BEGIN Provided entries

(* ===== verification/RuntimeFacts.v ===== *)
(** * What an endpoint promises its peers

    Facts about [_handle_message] and the serve loop, for any registered handlers:
    the table of answers, at-most-once execution per task id, the validity of every
    result, and exactly which message stops the endpoint. *)

From Stdlib Require Import ZArith Bool Ascii String List Lia.
From stdpp Require Import base list strings gmap.
From S2P Require Import Prelude.
From S2P Require Import PyFloat.
From S2P Require Import Contracts.
From S2P Require Import Uuid.
From S2P Require Import Idempotency.
From S2P Require Import A2A.
From S2P Require Import Envelope.
From S2P Require Import Async.
From S2P Require Import Consumer.
From S2P Require Import Execution.
From S2P Require Import Transport.
From S2P Require Import Runtime.

Open Scope string_scope.
Open Scope list_scope.
Open Scope Z_scope.
Open Scope prog_scope.

#[local] Set Default Proof Using "Type*".

Section Facts.
Context `{Uuids}.
Context {Bytes : Type} (parse_envelope : Bytes → result EventEnvelope).
Context {T : Type} `{!Dedup T}.
Context (validation_error : EventPayload → exn).
Context (rt : AgentRuntime) (Hid : valid_identity (rt_identity rt)).
Context (env : Environment).

Abbreviation handle := (_handle_message parse_envelope validation_error rt).
Abbreviation endpoint := (serve_loop parse_envelope validation_error rt).
Abbreviation me := (id_agent_id (rt_identity rt)).

(** ** Results *)

(** The result envelope for a request, at world [w]. *)
Definition result_by (r : TaskResult) (e : EventEnvelope) (w : World) : EventEnvelope := {|
  env_event_id := uuid4 (w_uuids w);
  env_correlation_id := env_correlation_id e;
  env_causation_id := Some (env_event_id e);
  env_agent_id := me;
  env_tenant_id := id_tenant_id (rt_identity rt);
  env_timestamp := w_now w;
  env_event_type := "agent.task_result.v1";
  env_schema_version := "1.0.0";
  env_payload := P_TaskResult r |}.

Definition result_sent (r : TaskResult) (e : EventEnvelope) (w : World) : World :=
  sent env TOPIC_TASK_RESULT (result_by r e w) (drawn w).

Definition audit_sent (e : EventEnvelope) (o : AuditOutcome) (task : option UUID)
    (reason : option string) (w : World) : World :=
  sent env TOPIC_AUDIT (audit_by (rt_identity rt) e o task reason w) (drawn w).

(** A result and its audit. *)
Definition concluded (r : TaskResult) (e : EventEnvelope) (o : AuditOutcome)
    (task : option UUID) (reason : option string) (w : World) : World :=
  audit_sent e o task reason (result_sent r e w).

Lemma run_publish_result r e w :
  run env (_publish_result rt r e) w = (Ok tt, result_sent r e w).
Proof.
  destruct Hid as [Ha Ht]. unfold _publish_result.
  rewrite run_bind. cbn [run fresh_uuid]. rewrite run_bind. cbn [run now reads].
  rewrite run_bind, run_lift, mk_envelope_ok by (done || (vm_compute; reflexivity)).
  cbv beta iota. by rewrite run_quietly.
Qed.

END Provided entries

- **What the exercise asks**: All lines with the word "option" must be located in the data and copied.

- **Finished task**:
Definition audit_sent (e : EventEnvelope) (o : AuditOutcome) (task : option UUID)
    (reason : option string) (w : World) : World :=
    (task : option UUID) (reason : option string) (w : World) : World :=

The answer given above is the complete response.